**Exercise description:**
For every line in the entries that contains "finished", show the whole line.

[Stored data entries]
----------------

(** [codex-rs/apply-patch/src/streaming_parser.rs:160-372 process_line] *)
Definition process_line (p : StreamingPatchParser) (line : str)
    : StreamingPatchParser * result ParseError unit :=
  let trimmed := trim line in
  let not_a_header p :=
    (p, Err (InvalidHunkError (invalid_header_message trimmed) (line_number p))) in
  match mode p with
  | NotStarted =>
      if bool_decide (trimmed = BEGIN_PATCH_MARKER) then (set_mode p StartedPatch, Ok tt)
      else (p, Err (InvalidPatchError first_line_message))
  | StartedPatch =>
      if is_environment_id_preamble_line line then (p, Ok tt)
      else match handle_hunk_headers_and_end_patch p trimmed with
           | (p, Err e) => (p, Err e)
           | (p, Ok true) => (p, Ok tt)
           | (p, Ok false) => not_a_header p
           end
  | AddFileMode =>
      match handle_hunk_headers_and_end_patch p trimmed with
      | (p, Err e) => (p, Err e)
      | (p, Ok true) => (p, Ok tt)
      | (p, Ok false) =>
          match strip_prefix (lit "+") line, last (st_hunks p) with
          | Some line_to_add, Some (AddFile path contents) =>
              (set_hunks p (map_last (fun _ => AddFile path (contents ++ line_to_add ++ [NL]))
                              (st_hunks p)), Ok tt)
          | _, _ => not_a_header p
          end
      end
  | DeleteFileMode =>
      match handle_hunk_headers_and_end_patch p trimmed with
      | (p, Err e) => (p, Err e)
      | (p, Ok true) => (p, Ok tt)
      | (p, Ok false) => not_a_header p
      end
  | UpdateFileMode hunk_line_number =>
      match handle_hunk_headers_and_end_patch p (trim_end line) with
      | (p, Err e) => (p, Err e)
      | (p, Ok true) => (p, Ok tt)
      | (p, Ok false) =>
          match last (st_hunks p) with
          | Some (UpdateFile path move_path chunks) =>
              match process_update_line (line_number p) line move_path chunks with
              | Ok (move_path', chunks') =>
                  (set_mode (set_hunks p (map_last (fun _ => UpdateFile path move_path' chunks')
                                            (st_hunks p))) (UpdateFileMode hunk_line_number), Ok tt)
              | Err e => (p, Err e)
              end
          | _ => (p, Err (InvalidHunkError (unexpected_line_message line) (line_number p)))
          end
      end
  | EndedPatch => (p, Ok tt)
  end.

(** [line.truncate(line.strip_suffix('\r').map_or(line.len(), str::len))]. *)
Definition strip_cr (line : str) : str :=
  match strip_suffix [CR] line with Some l => l | None => line end.

(** [codex-rs/apply-patch/src/streaming_parser.rs:125-134 push_delta] the loop over the characters. *)
Fixpoint push_chars (p : StreamingPatchParser) (delta : str)
    : StreamingPatchParser * result ParseError unit :=
  match delta with
  | [] => (p, Ok tt)
  | ch :: rest =>
      if (ch =? NL)%N then
        match process_line (next_line p) (strip_cr (line_buffer p)) with
        | (p', Err e) => (p', Err e)
        | (p', Ok _) => push_chars p' rest
        end
      else push_chars (push_char p ch) rest
  end.

(** [codex-rs/apply-patch/src/streaming_parser.rs:124-137 push_delta] *)
Definition push_delta (p : StreamingPatchParser) (delta : str)
    : StreamingPatchParser * result ParseError (list Hunk) :=
  match push_chars p delta with
  | (p', Err e) => (p', Err e)
  | (p', Ok _) => (p', Ok (st_hunks p'))
  end.

(** [codex-rs/apply-patch/src/streaming_parser.rs:140-149 finish] the last line, if it was not ended
    by a line feed. *)
Definition flush_last_line (p : StreamingPatchParser)
    : StreamingPatchParser * result ParseError unit :=
  match line_buffer p with
  | [] => (p, Ok tt)
  | line =>
      let p' := next_line p in
      if bool_decide (trim line = END_PATCH_MARKER) then
        match ensure_update_hunk_is_not_empty p' (trim line) with
        | Err e => (p', Err e)
        | Ok _ => (set_mode p' EndedPatch, Ok tt)
        end
      else process_line p' line
  end.

(** [codex-rs/apply-patch/src/streaming_parser.rs:139-158 finish] *)
Definition finish (p : StreamingPatchParser)
    : StreamingPatchParser * result ParseError (list Hunk) :=
  match flush_last_line p with
  | (p', Err e) => (p', Err e)
  | (p', Ok _) =>
      match mode p' with
      | EndedPatch => (p', Ok (st_hunks p'))
      | _ => (p', Err (InvalidPatchError last_line_message))
      end
  end.

(** ** The invariant of the stream *)

Definition wf_chunk (c : UpdateFileChunk) : Prop := is_empty_chunk c = false.

(** A finished hunk: an update changes something, and so does each of its chunks. *)
Definition wf_hunk (h : Hunk) : Prop :=
  match h with
  | UpdateFile _ _ chunks => chunks <> [] /\ Forall wf_chunk chunks
  | _ => True
  end.

(** What holds between two calls: the hunks before the last one are finished, and the last one is of
    the kind the mode says. *)
Definition stream_inv (p : StreamingPatchParser) : Prop :=
  match mode p with
  | NotStarted | StartedPatch => st_hunks p = []
  | AddFileMode => exists hs path c, st_hunks p = hs ++ [AddFile path c] /\ Forall wf_hunk hs
  | DeleteFileMode => exists hs path, st_hunks p = hs ++ [DeleteFile path] /\ Forall wf_hunk hs
  | UpdateFileMode _ =>
      exists hs path mv cs, st_hunks p = hs ++ [UpdateFile path mv cs] /\ Forall wf_hunk hs /\
        Forall wf_chunk (removelast cs)
  | EndedPatch => Forall wf_hunk (st_hunks p)
  end.

(** The states a caller can produce. *)
Inductive reachable : StreamingPatchParser -> Prop :=
| reach_default : reachable default_parser
| reach_push p delta : reachable p -> reachable (fst (push_delta p delta))
| reach_finish p : reachable p -> reachable (fst (finish p)).

Lemma last_chunk_wf cs :
  last_chunk_empty cs = false -> Forall wf_chunk (removelast cs) -> Forall wf_chunk cs.
Proof.
  induction cs as [|c cs _] using rev_ind; [done|]. unfold last_chunk_empty.
  rewrite last_snoc, removelast_last. intros. apply Forall_app; eauto.
Qed.

(** When a header or the end marker is accepted, every hunk so far is finished. *)
Lemma ensure_ok_wf p line :
  stream_inv p -> ensure_update_hunk_is_not_empty p line = Ok () -> Forall wf_hunk (st_hunks p).
Proof.
  unfold stream_inv, ensure_update_hunk_is_not_empty.
  destruct (mode p) as [| | | |n|] eqn:Hm; [intros -> _; done..| | | |done].
  - intros (hs & path & c & -> & Hwf) _. by apply Forall_snoc.
  - intros (hs & path & -> & Hwf) _. by apply Forall_snoc.
  - intros (hs & path & mv & cs & -> & Hwf & Hcs). rewrite last_snoc.
    destruct cs as [|c cs]; [done|].
    destruct (last_chunk_empty (c :: cs)) eqn:Hl; [by case_bool_decide|]. intros _.
    apply Forall_snoc. split; [done|]. split; [done | by apply last_chunk_wf].
Qed.

Lemma handle_headers_inv p line p' r :
  stream_inv p -> handle_hunk_headers_and_end_patch p line = (p', r) ->
  match r with
  | Ok true => stream_inv p' /\ extends (st_hunks p) (st_hunks p')
  | _ => p' = p
  end.
Proof.
  unfold handle_hunk_headers_and_end_patch. intros Hinv.
  destruct (ensure_update_hunk_is_not_empty p line) as [[]|e] eqn:He.
  2: { repeat case_match; naive_solver. }
  apply ensure_ok_wf in He; [|done].
  case_bool_decide; [intros [= <- <-]; by split|].
  destruct (strip_prefix ADD_FILE_MARKER line).
  { intros [= <- <-]. split; [by repeat eexists | apply extends_app]. }
  destruct (strip_prefix DELETE_FILE_MARKER line).
  { intros [= <- <-]. split; [by repeat eexists | apply extends_app]. }
  destruct (strip_prefix UPDATE_FILE_MARKER line); [|by intros [= <- <-]].
  intros [= <- <-]. split; [|apply extends_app]. by do 4 eexists.
Qed.

Lemma change_last_chunk_wf f cs :
  Forall wf_chunk (removelast cs) -> Forall wf_chunk (removelast (change_last_chunk f cs)).
Proof.
  induction cs as [|c cs _] using rev_ind; [constructor|]. unfold change_last_chunk.
  replace (match cs ++ [c] with [] => _ | _ => cs ++ [c] end) with (cs ++ [c]) by (by destruct cs).
  by rewrite map_last_snoc, !removelast_last.
Qed.

Lemma map_last_eof_wf cs :
  Forall wf_chunk (removelast cs) -> Forall wf_chunk (removelast (map_last set_eof cs)).
Proof.
  induction cs as [|c cs _] using rev_ind; [done|]. by rewrite map_last_snoc, !removelast_last.
Qed.

Lemma process_change_line_wf n line cs cs' :
  process_change_line n line cs = Ok cs' ->
  Forall wf_chunk (removelast cs) -> Forall wf_chunk (removelast cs').
Proof.
  intros H Hwf. unfold process_change_line, starts_with in H.
  assert (Hsnoc : forall ctx, last_chunk_empty cs = false ->
            Forall wf_chunk (removelast (cs ++ [empty_chunk ctx]))).
  { intros ctx Hl. rewrite removelast_last. by apply last_chunk_wf. }
  destruct (bool_decide (trim_end line = EMPTY_CHANGE_CONTEXT_MARKER)) eqn:He; simpl in H.
  { destruct (last_chunk_empty cs) eqn:Hl; [done|]. injection H as <-. by apply Hsnoc. }
  destruct (strip_prefix CHANGE_CONTEXT_MARKER _); simpl in H.
  { destruct (last_chunk_empty cs) eqn:Hl; [done|]. injection H as <-. by apply Hsnoc. }
  case_bool_decide.
  { destruct (last_chunk_empty cs); [done|]. injection H as <-. by apply map_last_eof_wf. }
  repeat case_match; simplify_eq; by apply change_last_chunk_wf.
Qed.

Lemma process_update_line_wf n line mv cs mv' cs' :
  process_update_line n line mv cs = Ok (mv', cs') ->
  Forall wf_chunk (removelast cs) -> Forall wf_chunk (removelast cs').
Proof.
  unfold process_update_line. intros H Hwf.
  assert (Hk : process_change_line n line cs = Ok cs' \/ cs' = cs).
  { destruct (process_change_line n line cs); simpl in H; repeat case_match; naive_solver. }
  destruct Hk as [Hk| ->]; [by eapply process_change_line_wf | done].
Qed.
(* ===== verification/Replacements.v ===== *)
(** * Computing and applying line replacements: apply-patch/src/lib.rs

    The chunks of an update are located in the file and turned into replacements
    [(start, old_len, new_lines)], which are then applied in place from the last to the first.
    [splice] is the reference: copy the file, substituting each replaced block. *)

From S2P Require Import Prelude Text SeekSequence PatchParser FileSystem.

Module Replacements.
Import SeekSequence PatchParser.

(** ** Errors *)

(** [codex-rs/apply-patch/src/lib.rs:43-83 ApplyPatchError] with [IoError] inlined. *)
Inductive ApplyPatchError :=
| ParseError_ (e : ParseError)
| IoError (context : str) (source : io_error)
| ComputeReplacements (message : str)
| ImplicitInvocation.

(** ** The code *)

Definition replacement : Type := nat * nat * list str.
Definition start_of (r : replacement) : nat := r.1.1.

Definition is_empty_str (s : str) : bool := bool_decide (s = []).

(** [v.last().is_some_and(String::is_empty)]. *)
Definition last_is_empty (l : list str) : bool :=
  match last l with Some s => is_empty_str s | None => false end.

Definition missing_context_error (ctx_line path : str) : ApplyPatchError :=
  ComputeReplacements (lit "Failed to find context '" ++ ctx_line ++ lit "' in " ++ path).
Definition missing_lines_error (path : str) (old : list str) : ApplyPatchError :=
  ComputeReplacements (lit "Failed to find expected lines in " ++ path ++ lit ":" ++ [NL] ++
                       join [NL] old).

(** [codex-rs/apply-patch/src/lib.rs:700-717 compute_replacements] moving past the context line. *)
Definition seek_context (original_lines : list str) (path : str) (chunk : UpdateFileChunk)
    (line_index : nat) : result ApplyPatchError nat :=
  match change_context chunk with
  | Some ctx_line =>
      match seek_sequence original_lines [ctx_line] line_index false with
      | Some idx => Ok (idx + 1)
      | None => Err (missing_context_error ctx_line path)
      end
  | None => Ok line_index
  end.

----------------

**Answer for the task:**
(** A finished hunk: an update changes something, and so does each of its chunks. *)
(** What holds between two calls: the hunks before the last one are finished, and the last one is of
(** When a header or the end marker is accepted, every hunk so far is finished. *)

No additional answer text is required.